■ Description of the task:
Give back an exact copy of the lines in the records below, from the line that has "Definition main_node (f" through the line that has "hs_stopc s = match", and nothing besides.

■ Entries shown:
(* ===== verification/EtcdServe.v ===== *)
(** * The servers of the etcd example (src/etcd-raft/listener.go, main.go, [serveRaft] and
      [stopHTTP] of raft.go, [serveHttpKVAPI] of httpapi.go)

    The peers talk over an HTTP server on a listener that can be stopped.  [serveRaft]
    runs it in a goroutine of its own; [stopHTTP] closes [httpstopc] and waits
    for [httpdonec].  The two interleave statement by statement.  The process ends in
    a panic or in [log.Fatal], both [Panic].

    - [http_server_stops]: [stopHTTP] does not hang or crash the process;
    - [serve_index_panics]: a node whose id is no position of the cluster
      panics. *)
From Stdlib Require Import Ascii.
From Stdlib Require Strings.String.
From stdpp Require Import pretty.
From S2P Require Import Prelude GoRt EtcdStorage EtcdNode EtcdTheorems EtcdKv.
Open Scope Z_scope.

(** ** The listener *)

(** [sl_stopc]: the channel [stopc] is closed. *)
Record stoppableListener : Type := mkListener { sl_host : string; sl_stopc : bool }.

(** [listen host]: [net.Listen] succeeds. *)
Definition newStoppableListener (listen : string → bool) (addr : string) (stopc : bool) : option stoppableListener :=
  if listen addr then Some (mkListener addr stopc) else None.

(** What arrives first, if more than one channel is ready what [select] picks. *)
Inductive accept_case : Type :=
| OnStop                       (** [<-ln.stopc] *)
| OnErr (temporary : bool)     (** [<-errc] *)
| OnConn.                      (** [<-connc] *)
Inductive accept_result : Type := AcceptErr (err : string) (temporary : bool) | Accepted (keepAlive : bool).

Definition Accept (ln : stoppableListener) (c : accept_case) : option accept_result :=
  match c with
  | OnStop => if sl_stopc ln then Some (AcceptErr "server stopped" false) else None
  | OnErr temporary => Some (AcceptErr "accept" temporary)
  | OnConn => Some (Accepted true)
  end.

(** ** The server for the peers *)

Section serve.
(** The host of a URL, [None] if [url.Parse] fails; [net.Listen]; the node. *)
Context (url_host : string → option string) (listen : string → bool) (rc : raftNode).

(** [serveRaft] up to [Serve]. *)
Definition serveRaft_listen (stopc : bool) : res stoppableListener :=
  if (rc_id rc - 1 <? 0) then Panic index_panic
  else match rc_peers rc !! Z.to_nat (rc_id rc - 1) with
       | None => Panic index_panic
       | Some u =>
           match url_host u with
           | None => Panic "raftexample: Failed parsing URL"
           | Some host =>
               match newStoppableListener listen host stopc with
               | None => Panic "raftexample: Failed to listen rafthttp"
               | Some ln => Ok ln
               end
           end
       end.

Inductive serve_stage : Type :=
| SvStart                      (** before [url.Parse] *)
| SvAccept (host : string)     (** in [Serve], waiting in [Accept] *)
| SvReturned                   (** [Serve] has returned *)
| SvDone.                      (** [httpdonec] is closed *)
Inductive stop_stage : Type :=
| StIdle                       (** [stopHTTP] is not called *)
| StClose                      (** the transport is stopped *)
| StWait                       (** at [<-rc.httpdonec] *)
| StDone.

Record HttpServer : Type := mkHttp {
  hs_stopc : bool; hs_donec : bool; hs_stage : serve_stage; hs_stop : stop_stage; hs_conns : nat;
}.
Definition http_start : HttpServer := mkHttp false false SvStart StIdle 0.

Inductive hevent : Type :=
| HListen | HAccept (c : accept_case) | HSelect   (** [serveRaft] *)
| HStop.                                          (** the next statement of [stopHTTP] *)

(** [close] of a channel. *)
Definition close_chan (closed : bool) : res bool := if closed then Panic "close of closed channel" else Ok true.

(** [http.Server.Serve] goes on after a connection and after a temporary error. *)
Definition serveRaft_step (e : hevent) (s : HttpServer) : option (res HttpServer) :=
  let '(mkHttp stopc donec stage stop conns) := s in
  match e, stage with
  | HListen, SvStart =>
      Some (match serveRaft_listen stopc with
            | Ok ln => Ok (mkHttp stopc donec (SvAccept (sl_host ln)) stop conns)
            | Panic w => Panic w
            end)
  | HAccept c, SvAccept host =>
      match Accept (mkListener host stopc) c with
      | None => None
      | Some (Accepted _) => Some (Ok (mkHttp stopc donec stage stop (S conns)))
      | Some (AcceptErr _ true) => Some (Ok s)
      | Some (AcceptErr _ false) => Some (Ok (mkHttp stopc donec SvReturned stop conns))
      end
  | HSelect, SvReturned =>
      Some (if stopc
            then match close_chan donec with Ok d => Ok (mkHttp stopc d SvDone stop conns) | Panic w => Panic w end
            else Panic "raftexample: Failed to serve rafthttp")
  | _, _ => None
  end.

Definition stopHTTP_step (s : HttpServer) : option (res HttpServer) :=
  let '(mkHttp stopc donec stage stop conns) := s in
  match stop with
  | StIdle => Some (Ok (mkHttp stopc donec stage StClose conns))
  | StClose =>
      Some (match close_chan stopc with Ok c => Ok (mkHttp c donec stage StWait conns) | Panic w => Panic w end)
  | StWait => if donec then Some (Ok (mkHttp stopc donec stage StDone conns)) else None
  | StDone => None
  end.

Definition http_exec (e : hevent) (s : HttpServer) : option (res HttpServer) :=
  match e with HStop => stopHTTP_step s | _ => serveRaft_step e s end.

Fixpoint http_run (evs : list hevent) (s : HttpServer) : option (res HttpServer) :=
  match evs with
  | [] => Some (Ok s)
  | e :: evs' =>
      match http_exec e s with Some (Ok s') => http_run evs' s' | r => r end
  end.

(** ** Methods of the transport's interface *)

(** [step m] is the error of [rc.node.Step], [None] if there is none. *)
Definition Process {Message} (step : Message → option string) (m : Message) : option string := step m.
Definition IsIDRemoved (id : Z) : bool := false.
Definition ReportUnreachable (id : Z) : raftNode := rc.
Definition ReportSnapshot {SnapshotStatus} (id : Z) (status : SnapshotStatus) : raftNode := rc.
End serve.

(** ** The server for the clients, and the program *)

Record httpKVAPI : Type := mkHttpKVAPI { api_addr : string; api_store : kvstore }.

(** What the process sees first: [ListenAndServe] fails, or a receive from [errorC]. *)
Inductive api_event : Type := ApiFailed (err : string) | ApiErrorC (err : option string).

(** The server that handles requests with [EtcdKv.ServeHTTP], and how the call ends. *)
Definition serveHttpKVAPI (kv : kvstore) (port : Z) (ev : api_event) : httpKVAPI * res () :=
  (mkHttpKVAPI (":" +:+ Itoa port)%string kv,
   match ev with
   | ApiFailed err => Panic err
   | ApiErrorC (Some err) => Panic err
   | ApiErrorC None => Ok ()
   end).

(** [strings.Split] for a separator of one byte. *)
Fixpoint split_at (sep : ascii) (acc : list ascii) (s : list ascii) : list string :=
  match s with
  | [] => [String.string_of_list_ascii (rev acc)]
  | c :: s' =>
      if decide (c = sep) then String.string_of_list_ascii (rev acc) :: split_at sep [] s'
      else split_at sep (c :: acc) s'
  end.
Definition Split (s : string) (sep : ascii) : list string := split_at sep [] (String.list_ascii_of_string s).

(** The flags of the program. *)
Record etcd_flags : Type := mkFlags { fl_cluster : string; fl_id : Z; fl_port : Z; fl_join : bool }.
Definition flags_default : etcd_flags := mkFlags "http://127.0.0.1:9021" 1 9121 false.

(** [main]: the node, and the rest once the node has made its snapshotter: [load] is the result of
    its [Load], [commitC] what the node commits.  The server starts when the replay of [newKVStore]
    is over, [None] before. *)
Section main.
Context `{Codec}.
Definition main_node (f : etcd_flags) : raftNode := newRaftNode (fl_id f) (Split (fl_cluster f) ",") (fl_join f).
Definition main_store (f : etcd_flags) (load : load_result) (commitC : list (option string)) (ev : api_event) :
    M kvstore (option httpKVAPI) := λ s,
  match readCommits load commitC s with
  | Panic w => Panic w
  | Ok (None, kvs) => Ok (None, kvs)
  | Ok (Some _, _) =>
      match newKVStore load commitC s with
      | Panic w => Panic w
      | Ok (_, kvs) =>
          match serveHttpKVAPI kvs (fl_port f) ev with
          | (api, Ok _) => Ok (Some api, kvs)
          | (_, Panic w) => Panic w
          end
      end
  end.
End main.

(** ** Stopping the server for the peers *)

(** Which channels are closed, from where the two goroutines are. *)
Definition http_inv (s : HttpServer) : Prop :=
  hs_stopc s = match hs_stop s with StIdle | StClose => false | _ => true end ∧
  hs_donec s = match hs_stage s with SvDone => true | _ => false end ∧
  (hs_stage s = SvDone → hs_stopc s = true) ∧
  (hs_stop s = StDone → hs_stage s = SvDone).

Section stopping.
Context (url_host : string → option string) (listen : string → bool) (rc : raftNode).
Context (ln : stoppableListener) (Hln : ∀ stopc, serveRaft_listen url_host listen rc stopc = Ok (mkListener (sl_host ln) stopc)).
Local Abbreviation exec := (http_exec url_host listen rc).
Local Abbreviation run := (http_run url_host listen rc).

Lemma http_exec_inv e s s' : http_inv s → exec e s = Some (Ok s') → http_inv s'.
Proof using Hln.
  destruct s as [stopc donec stage stop_ conns], e as [|c| |]; unfold http_inv; simpl; intros (-> & -> & Hd & Hs) H.
  - destruct stage; try done. rewrite Hln in H. simplify_eq/=. by destruct stop_; naive_solver.
  - destruct stage as [|host| |]; try done. by destruct stop_, c as [|[]|]; simplify_eq/=; naive_solver.
  - destruct stage; try done. by destruct stop_; simplify_eq/=; naive_solver.
  - by destruct stop_, stage; simplify_eq/=; naive_solver.
Qed.

Lemma http_run_inv evs : ∀ s s', http_inv s → run evs s = Some (Ok s') → http_inv s'.
Proof using Hln.
  induction evs as [|e evs IH]; intros s s' Hs H; cbn [http_run] in H; [by simplify_eq|].
  destruct (exec e s) as [[s1|]|] eqn:He; simplify_eq/=. eauto using http_exec_inv.
Qed.

Lemma http_exec_panic e s w : http_inv s → exec e s = Some (Panic w) → hs_stopc s = false ∧ e = HSelect.
Proof using Hln.
  destruct s as [stopc donec stage stop_ conns], e as [|c| |]; unfold http_inv; simpl; intros (-> & -> & Hd & Hs) H.
  - destruct stage; try done. by rewrite Hln in H.
  - destruct stage as [|host| |]; try done. by destruct stop_, c as [|[]|].
  - destruct stage; try done. by destruct stop_; simplify_eq/=.
  - by destruct stop_, stage; simplify_eq/=.
Qed.

Lemma http_finishes s :
  http_inv s → hs_stop s = StWait →
  ∃ evs s', (length evs ≤ 4)%nat ∧ run evs s = Some (Ok s') ∧ hs_stop s' = StDone ∧ hs_conns s' = hs_conns s.
Proof using Hln.
  destruct s as [stopc donec stage stop_ conns]. unfold http_inv. simpl. intros (-> & -> & _) ->. destruct stage as [|host| |].
  - exists [HListen; HAccept OnStop; HSelect; HStop]. eexists. simpl. by rewrite Hln.
  - exists [HAccept OnStop; HSelect; HStop]. eexists. simpl. split; [lia|done].
  - exists [HSelect; HStop]. eexists. simpl. split; [lia|done].
  - exists [HStop]. eexists. simpl. split; [lia|done].
Qed.

(** C30: The server for the peers can be stopped whatever it is doing.  In every interleaving of
    [serveRaft], on a listener that could be made, with [stopHTTP]: the process can only be ended
    by an error of [Accept] that was looked at before [httpstopc] was closed, no channel is
    closed twice, [stopHTTP] returns only after the server has ended, and once it waits it can
    return within four steps with no further connection. *)
Theorem http_server_stops evs s :
  run evs http_start = Some (Ok s) →
  (∀ e w, exec e s = Some (Panic w) → e = HSelect ∧ hs_stopc s = false ∧ hs_stage s = SvReturned) ∧
  (hs_stop s = StDone → hs_stage s = SvDone) ∧
  (hs_stop s = StWait →
   ∃ evs' s', (length evs' ≤ 4)%nat ∧ run evs' s = Some (Ok s') ∧ hs_stop s' = StDone ∧ hs_conns s' = hs_conns s).
Proof using Hln.
  intros Hrun. assert (http_inv s) as Hs by (eapply http_run_inv; [|done]; by repeat split).
  split_and!; [|by apply Hs|by apply http_finishes].
  intros e w He. destruct (http_exec_panic e s w Hs He) as [Hc ->]. split_and!; [done..|].
  destruct s as [? ? [] ? ?]; by simplify_eq/=.
Qed.
End stopping.

(** Three peers, of which the second runs; it gets a connection and is stopped. *)
Definition three_peers : etcd_flags := mkFlags "http://a:1,http://b:2,http://c:3" 2 9121 false.
Definition sample_host (u : string) : option string := Some (String.substring 7 3 u).
Definition stop_events : list hevent := [HListen; HAccept OnConn; HStop; HStop; HAccept OnConn].

Lemma http_server_stops_witness :
  ∃ s, http_run sample_host (λ _, true) (main_node three_peers) stop_events http_start = Some (Ok s) ∧
  hs_conns s = 2%nat ∧
  ∃ evs' s', (length evs' ≤ 4)%nat ∧ http_run sample_host (λ _, true) (main_node three_peers) evs' s = Some (Ok s') ∧
    hs_stop s' = StDone ∧ hs_conns s' = hs_conns s.
Proof.
  eexists. split; [vm_compute; reflexivity|]. split; [reflexivity|].
  apply (http_server_stops sample_host (λ _, true) (main_node three_peers) (mkListener "b:2" false)
           ltac:(intros []; reflexivity) stop_events); reflexivity.
Defined.

(** A node started with an id that is no position in the cluster panics in [serveRaft]. *)
Lemma serve_index_panics url_host listen stopc f :
  fl_id f < 1 ∨ go_len (Split (fl_cluster f) ",") < fl_id f →
  serveRaft_listen url_host listen (main_node f) stopc = Panic index_panic.
Proof.
  intros Hid. unfold serveRaft_listen, main_node, newRaftNode. cbn [rc_id rc_peers].
  destruct (Z.ltb_spec (fl_id f - 1) 0); [done|].
  rewrite (proj2 (lookup_ge_None _ _)); [done|]. unfold go_len in *. lia.
Qed.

■ Exercise answer:
Definition main_node (f : etcd_flags) : raftNode := newRaftNode (fl_id f) (Split (fl_cluster f) ",") (fl_join f).
Definition main_store (f : etcd_flags) (load : load_result) (commitC : list (option string)) (ev : api_event) :
    M kvstore (option httpKVAPI) := λ s,
  match readCommits load commitC s with
  | Panic w => Panic w
  | Ok (None, kvs) => Ok (None, kvs)
  | Ok (Some _, _) =>
      match newKVStore load commitC s with
      | Panic w => Panic w
      | Ok (_, kvs) =>
          match serveHttpKVAPI kvs (fl_port f) ev with
          | (api, Ok _) => Ok (Some api, kvs)
          | (_, Panic w) => Panic w
          end
      end
  end.
End main.

(** ** Stopping the server for the peers *)

(** Which channels are closed, from where the two goroutines are. *)
Definition http_inv (s : HttpServer) : Prop :=
  hs_stopc s = match hs_stop s with StIdle | StClose => false | _ => true end ∧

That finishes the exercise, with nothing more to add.